In your reply, reproduce the lines from the first one below to the line containing "parser [parse_page] and", inclusive, exactly as they stand.

Records from a data collection:
───
(** * Boothintel: the electoral-roll extraction core

    A shallow embedding of [backend/electoral_roll_pipeline.py]: the text
    normaliser [clean], the house-number canonicaliser [normalize_house_no],
    the field extractor [parse_block], the scorer [completeness], the page
    parser [parse_page] and the cleaning loop of [json_to_csv], together with
    the part of Python's [str] and [re] they rely on.

    Python strings are sequences of Unicode code points, so a string is a
    list of code points here.  Operations that raise in Python return in the
    [result] monad. *)

From Stdlib Require Import NArith ZArith Lia List Bool.
From stdpp Require Import base list gmap strings.
Import ListNotations.

(* ================================================================== *)
(** ** Code points and strings *)
(* ================================================================== *)

Definition char := N.
Definition str := list char.

(** [lit "abc"] is the Python literal ["abc"] (ASCII literals only). *)
Fixpoint lit (s : string) : str :=
  match s with
  | EmptyString => []
  | String a r => Ascii.N_of_ascii a :: lit r
  end.
Arguments lit s%_string.

Definition LF : char := 10%N.
Definition TAB : char := 9%N.
Definition SPACE : char := 32%N.

Definition is_empty (s : str) : bool :=
  match s with [] => true | _ => false end.

(** Python truthiness of a string: the empty string is false. *)
Definition truthy (s : str) : bool := negb (is_empty s).

Definition str_eqb (a b : str) : bool := bool_decide (a = b).

(** [Py_UNICODE_ISSPACE]: the code points stripped by [str.strip()] and
    matched by [\s] in a [str] pattern. *)
Definition isspace (c : char) : bool :=
  ((9 <=? c) && (c <=? 13) || (28 <=? c) && (c <=? 32)
   || (c =? 0x85) || (c =? 0xA0) || (c =? 0x1680)
   || (0x2000 <=? c) && (c <=? 0x200A)
   || (c =? 0x2028) || (c =? 0x2029) || (c =? 0x202F)
   || (c =? 0x205F) || (c =? 0x3000))%N.

(** The tables of the Unicode database that the program reaches through
    [\d], [\w], [re.IGNORECASE], [str.upper] and [str.capitalize].  They
    belong to the Python runtime, not to the repository, and are taken as
    parameters. *)
Class unicode_tables := UnicodeTables {
  uni_decimal : char -> bool;    (* [\d] : Py_UNICODE_ISDECIMAL *)
  uni_word : char -> bool;       (* [\w] : alphanumeric or '_' *)
  uni_tolower : char -> char;    (* simple lower-case mapping, used by IGNORECASE *)
  uni_upper : char -> str;       (* full upper-case mapping of one code point *)
  uni_capitalize : str -> str    (* [str.capitalize] of a non-empty string *)
}.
───
TASK RESULT:
(** * Boothintel: the electoral-roll extraction core

    A shallow embedding of [backend/electoral_roll_pipeline.py]: the text
    normaliser [clean], the house-number canonicaliser [normalize_house_no],
    the field extractor [parse_block], the scorer [completeness], the page
    parser [parse_page] and the cleaning loop of [json_to_csv], together with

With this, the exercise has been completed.